**DATASET:**
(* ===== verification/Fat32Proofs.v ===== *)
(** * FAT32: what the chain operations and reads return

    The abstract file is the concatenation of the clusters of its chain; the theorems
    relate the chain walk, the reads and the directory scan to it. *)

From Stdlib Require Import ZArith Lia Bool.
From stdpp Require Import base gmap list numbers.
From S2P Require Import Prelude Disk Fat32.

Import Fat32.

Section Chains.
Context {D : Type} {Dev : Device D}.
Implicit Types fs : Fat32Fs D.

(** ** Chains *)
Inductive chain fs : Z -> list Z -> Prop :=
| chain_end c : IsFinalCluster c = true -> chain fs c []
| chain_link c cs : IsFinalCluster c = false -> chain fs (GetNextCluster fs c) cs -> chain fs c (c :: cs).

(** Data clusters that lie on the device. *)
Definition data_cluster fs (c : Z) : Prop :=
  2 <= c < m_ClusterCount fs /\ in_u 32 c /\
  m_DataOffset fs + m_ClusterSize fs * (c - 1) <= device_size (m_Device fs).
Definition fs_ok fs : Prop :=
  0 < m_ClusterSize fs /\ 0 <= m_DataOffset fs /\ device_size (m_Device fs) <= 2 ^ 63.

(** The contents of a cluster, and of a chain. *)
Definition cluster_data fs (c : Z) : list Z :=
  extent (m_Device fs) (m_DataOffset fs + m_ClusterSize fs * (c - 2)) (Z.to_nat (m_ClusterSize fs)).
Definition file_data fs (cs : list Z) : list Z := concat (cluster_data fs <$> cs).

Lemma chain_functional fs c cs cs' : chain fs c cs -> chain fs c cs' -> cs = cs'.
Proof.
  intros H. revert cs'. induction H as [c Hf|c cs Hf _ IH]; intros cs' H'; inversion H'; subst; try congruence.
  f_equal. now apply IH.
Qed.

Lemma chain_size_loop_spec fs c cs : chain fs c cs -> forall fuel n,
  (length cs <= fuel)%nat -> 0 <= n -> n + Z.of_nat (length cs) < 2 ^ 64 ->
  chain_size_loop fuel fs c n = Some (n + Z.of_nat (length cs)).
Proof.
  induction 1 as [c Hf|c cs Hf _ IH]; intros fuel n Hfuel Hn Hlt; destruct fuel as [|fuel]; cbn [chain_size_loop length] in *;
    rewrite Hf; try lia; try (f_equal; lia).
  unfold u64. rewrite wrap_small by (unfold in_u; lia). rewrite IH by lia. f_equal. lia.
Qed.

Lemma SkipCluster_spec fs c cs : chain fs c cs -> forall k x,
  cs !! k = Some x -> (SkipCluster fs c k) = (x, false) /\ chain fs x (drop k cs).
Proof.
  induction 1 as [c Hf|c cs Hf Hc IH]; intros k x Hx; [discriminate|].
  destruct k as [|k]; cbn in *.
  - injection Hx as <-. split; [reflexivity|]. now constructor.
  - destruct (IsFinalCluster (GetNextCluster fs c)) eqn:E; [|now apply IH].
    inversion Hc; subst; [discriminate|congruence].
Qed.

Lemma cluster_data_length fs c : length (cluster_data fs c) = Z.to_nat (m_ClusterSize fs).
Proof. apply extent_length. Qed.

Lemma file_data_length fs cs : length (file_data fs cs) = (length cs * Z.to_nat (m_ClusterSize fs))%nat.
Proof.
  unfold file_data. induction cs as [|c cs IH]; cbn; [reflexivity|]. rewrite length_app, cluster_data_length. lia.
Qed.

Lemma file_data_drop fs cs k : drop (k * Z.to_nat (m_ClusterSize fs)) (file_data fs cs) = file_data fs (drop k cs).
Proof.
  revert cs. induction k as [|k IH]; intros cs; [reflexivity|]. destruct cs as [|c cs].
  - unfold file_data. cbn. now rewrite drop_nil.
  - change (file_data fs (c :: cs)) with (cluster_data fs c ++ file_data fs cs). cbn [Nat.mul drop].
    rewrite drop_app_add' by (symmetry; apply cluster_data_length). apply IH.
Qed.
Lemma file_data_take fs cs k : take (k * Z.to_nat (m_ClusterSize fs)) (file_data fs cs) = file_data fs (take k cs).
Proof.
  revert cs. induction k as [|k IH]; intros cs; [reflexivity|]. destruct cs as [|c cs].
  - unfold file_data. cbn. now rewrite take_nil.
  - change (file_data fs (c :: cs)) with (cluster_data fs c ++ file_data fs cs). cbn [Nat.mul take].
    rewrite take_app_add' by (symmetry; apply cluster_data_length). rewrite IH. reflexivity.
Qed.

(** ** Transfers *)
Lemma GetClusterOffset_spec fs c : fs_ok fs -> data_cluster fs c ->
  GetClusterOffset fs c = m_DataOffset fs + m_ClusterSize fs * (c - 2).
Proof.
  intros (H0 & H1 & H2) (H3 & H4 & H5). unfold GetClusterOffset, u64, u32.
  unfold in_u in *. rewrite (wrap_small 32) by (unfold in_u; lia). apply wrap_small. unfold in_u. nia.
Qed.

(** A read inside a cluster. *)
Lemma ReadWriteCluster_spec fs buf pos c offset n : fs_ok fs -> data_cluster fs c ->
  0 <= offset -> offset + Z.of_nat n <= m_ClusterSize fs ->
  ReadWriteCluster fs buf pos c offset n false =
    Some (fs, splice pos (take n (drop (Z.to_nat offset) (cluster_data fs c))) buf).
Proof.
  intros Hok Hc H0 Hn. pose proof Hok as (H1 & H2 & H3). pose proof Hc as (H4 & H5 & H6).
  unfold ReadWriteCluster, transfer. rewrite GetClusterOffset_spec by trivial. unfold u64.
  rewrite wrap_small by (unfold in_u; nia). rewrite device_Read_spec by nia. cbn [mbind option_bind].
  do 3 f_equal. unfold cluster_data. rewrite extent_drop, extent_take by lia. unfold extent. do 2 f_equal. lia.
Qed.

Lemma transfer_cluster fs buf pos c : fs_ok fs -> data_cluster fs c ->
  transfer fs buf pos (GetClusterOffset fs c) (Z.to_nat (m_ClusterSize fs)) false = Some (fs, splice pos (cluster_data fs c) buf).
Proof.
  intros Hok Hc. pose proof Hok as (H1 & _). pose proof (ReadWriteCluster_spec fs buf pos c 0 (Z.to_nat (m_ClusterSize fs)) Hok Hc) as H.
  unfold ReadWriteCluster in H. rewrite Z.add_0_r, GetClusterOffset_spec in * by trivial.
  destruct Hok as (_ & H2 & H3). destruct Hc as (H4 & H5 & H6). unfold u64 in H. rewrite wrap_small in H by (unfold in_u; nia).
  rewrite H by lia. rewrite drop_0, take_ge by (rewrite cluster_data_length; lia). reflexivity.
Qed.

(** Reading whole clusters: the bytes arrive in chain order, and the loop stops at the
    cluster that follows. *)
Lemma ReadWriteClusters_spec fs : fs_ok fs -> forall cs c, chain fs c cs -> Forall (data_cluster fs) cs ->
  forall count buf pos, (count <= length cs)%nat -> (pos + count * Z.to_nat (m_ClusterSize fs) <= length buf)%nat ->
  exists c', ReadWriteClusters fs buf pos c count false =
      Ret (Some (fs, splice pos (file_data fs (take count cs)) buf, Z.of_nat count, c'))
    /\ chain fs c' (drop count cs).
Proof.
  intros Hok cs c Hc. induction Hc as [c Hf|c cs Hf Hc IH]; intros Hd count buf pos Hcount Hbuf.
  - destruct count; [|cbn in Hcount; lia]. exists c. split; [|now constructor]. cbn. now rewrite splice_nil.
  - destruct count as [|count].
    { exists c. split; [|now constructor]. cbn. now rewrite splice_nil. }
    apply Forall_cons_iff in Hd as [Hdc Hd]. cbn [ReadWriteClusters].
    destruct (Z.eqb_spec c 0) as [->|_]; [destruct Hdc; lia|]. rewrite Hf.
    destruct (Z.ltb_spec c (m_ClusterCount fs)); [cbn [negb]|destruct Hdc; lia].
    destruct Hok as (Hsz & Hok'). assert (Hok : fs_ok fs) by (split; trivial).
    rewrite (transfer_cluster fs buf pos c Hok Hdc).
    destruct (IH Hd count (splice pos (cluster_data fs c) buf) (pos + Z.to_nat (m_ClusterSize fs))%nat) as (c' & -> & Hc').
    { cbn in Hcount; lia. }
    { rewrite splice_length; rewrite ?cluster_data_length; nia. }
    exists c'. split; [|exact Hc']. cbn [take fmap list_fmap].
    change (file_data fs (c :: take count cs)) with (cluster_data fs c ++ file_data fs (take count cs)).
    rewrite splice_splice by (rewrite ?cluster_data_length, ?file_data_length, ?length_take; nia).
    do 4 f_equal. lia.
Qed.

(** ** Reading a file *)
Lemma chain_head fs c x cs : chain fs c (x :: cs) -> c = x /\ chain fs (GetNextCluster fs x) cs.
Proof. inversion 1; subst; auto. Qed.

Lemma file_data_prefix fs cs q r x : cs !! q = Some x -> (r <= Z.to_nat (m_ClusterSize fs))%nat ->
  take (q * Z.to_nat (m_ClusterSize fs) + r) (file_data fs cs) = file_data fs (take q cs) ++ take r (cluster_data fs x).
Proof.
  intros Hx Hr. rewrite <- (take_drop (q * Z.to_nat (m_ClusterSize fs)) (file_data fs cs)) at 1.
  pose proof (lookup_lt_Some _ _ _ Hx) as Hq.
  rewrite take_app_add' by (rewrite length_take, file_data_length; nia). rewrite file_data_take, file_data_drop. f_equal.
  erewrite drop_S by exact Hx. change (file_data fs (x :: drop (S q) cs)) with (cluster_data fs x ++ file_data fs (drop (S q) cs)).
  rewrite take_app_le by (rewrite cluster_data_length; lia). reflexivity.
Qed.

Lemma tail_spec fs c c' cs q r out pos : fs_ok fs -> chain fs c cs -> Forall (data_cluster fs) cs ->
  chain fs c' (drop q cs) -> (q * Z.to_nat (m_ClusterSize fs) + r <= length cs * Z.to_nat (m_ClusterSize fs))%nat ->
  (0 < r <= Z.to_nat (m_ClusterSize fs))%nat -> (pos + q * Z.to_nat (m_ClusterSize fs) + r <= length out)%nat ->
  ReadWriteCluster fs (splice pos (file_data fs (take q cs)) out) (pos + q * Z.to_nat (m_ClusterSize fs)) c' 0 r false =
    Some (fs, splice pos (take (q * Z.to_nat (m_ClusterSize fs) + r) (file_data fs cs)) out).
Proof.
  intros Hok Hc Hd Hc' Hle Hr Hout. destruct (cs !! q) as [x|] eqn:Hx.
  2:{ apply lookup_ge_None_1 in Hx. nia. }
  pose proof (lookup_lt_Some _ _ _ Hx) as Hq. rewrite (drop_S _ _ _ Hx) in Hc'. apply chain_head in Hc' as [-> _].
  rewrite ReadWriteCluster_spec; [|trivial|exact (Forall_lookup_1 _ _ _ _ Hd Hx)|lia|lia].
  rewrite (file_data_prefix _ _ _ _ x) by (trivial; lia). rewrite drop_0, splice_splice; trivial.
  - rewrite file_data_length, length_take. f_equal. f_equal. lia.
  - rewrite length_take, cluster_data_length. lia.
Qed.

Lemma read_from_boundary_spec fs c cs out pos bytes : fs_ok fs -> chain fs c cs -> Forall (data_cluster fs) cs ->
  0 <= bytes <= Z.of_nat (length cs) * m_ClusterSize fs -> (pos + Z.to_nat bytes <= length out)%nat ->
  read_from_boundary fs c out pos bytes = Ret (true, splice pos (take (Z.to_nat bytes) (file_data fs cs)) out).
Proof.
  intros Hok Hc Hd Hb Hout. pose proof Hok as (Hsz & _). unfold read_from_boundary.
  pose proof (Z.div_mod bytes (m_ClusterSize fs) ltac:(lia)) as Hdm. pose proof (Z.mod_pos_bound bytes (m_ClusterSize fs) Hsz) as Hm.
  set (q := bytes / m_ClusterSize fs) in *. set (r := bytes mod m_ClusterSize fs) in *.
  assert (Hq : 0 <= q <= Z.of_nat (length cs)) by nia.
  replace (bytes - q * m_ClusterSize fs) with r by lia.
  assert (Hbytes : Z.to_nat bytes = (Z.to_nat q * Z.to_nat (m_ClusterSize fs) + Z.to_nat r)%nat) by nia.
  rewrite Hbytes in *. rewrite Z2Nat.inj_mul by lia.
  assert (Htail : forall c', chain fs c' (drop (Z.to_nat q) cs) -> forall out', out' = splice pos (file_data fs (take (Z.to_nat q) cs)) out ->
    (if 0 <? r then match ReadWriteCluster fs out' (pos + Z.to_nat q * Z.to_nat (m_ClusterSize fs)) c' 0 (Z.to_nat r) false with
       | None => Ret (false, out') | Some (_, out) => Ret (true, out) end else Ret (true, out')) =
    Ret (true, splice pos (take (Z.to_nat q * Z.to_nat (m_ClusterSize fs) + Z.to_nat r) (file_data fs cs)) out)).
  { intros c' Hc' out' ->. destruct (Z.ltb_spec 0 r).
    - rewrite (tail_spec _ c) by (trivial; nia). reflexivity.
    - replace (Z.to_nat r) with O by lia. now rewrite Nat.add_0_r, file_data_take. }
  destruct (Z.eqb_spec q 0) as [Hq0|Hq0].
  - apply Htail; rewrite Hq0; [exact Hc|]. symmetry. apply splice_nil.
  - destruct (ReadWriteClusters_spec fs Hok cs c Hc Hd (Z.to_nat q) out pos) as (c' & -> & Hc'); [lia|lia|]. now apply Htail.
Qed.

**TASK PROMPT:** Go through the listing and copy each line with the string "reflexivity".

**ANSWER SPACE:**
  - injection Hx as <-. split; [reflexivity|]. now constructor.
  unfold file_data. induction cs as [|c cs IH]; cbn; [reflexivity|]. rewrite length_app, cluster_data_length. lia.
  revert cs. induction k as [|k IH]; intros cs; [reflexivity|]. destruct cs as [|c cs].
  revert cs. induction k as [|k IH]; intros cs; [reflexivity|]. destruct cs as [|c cs].
    rewrite take_app_add' by (symmetry; apply cluster_data_length). rewrite IH. reflexivity.
  rewrite H by lia. rewrite drop_0, take_ge by (rewrite cluster_data_length; lia). reflexivity.
  rewrite take_app_le by (rewrite cluster_data_length; lia). reflexivity.
    - rewrite (tail_spec _ c) by (trivial; nia). reflexivity.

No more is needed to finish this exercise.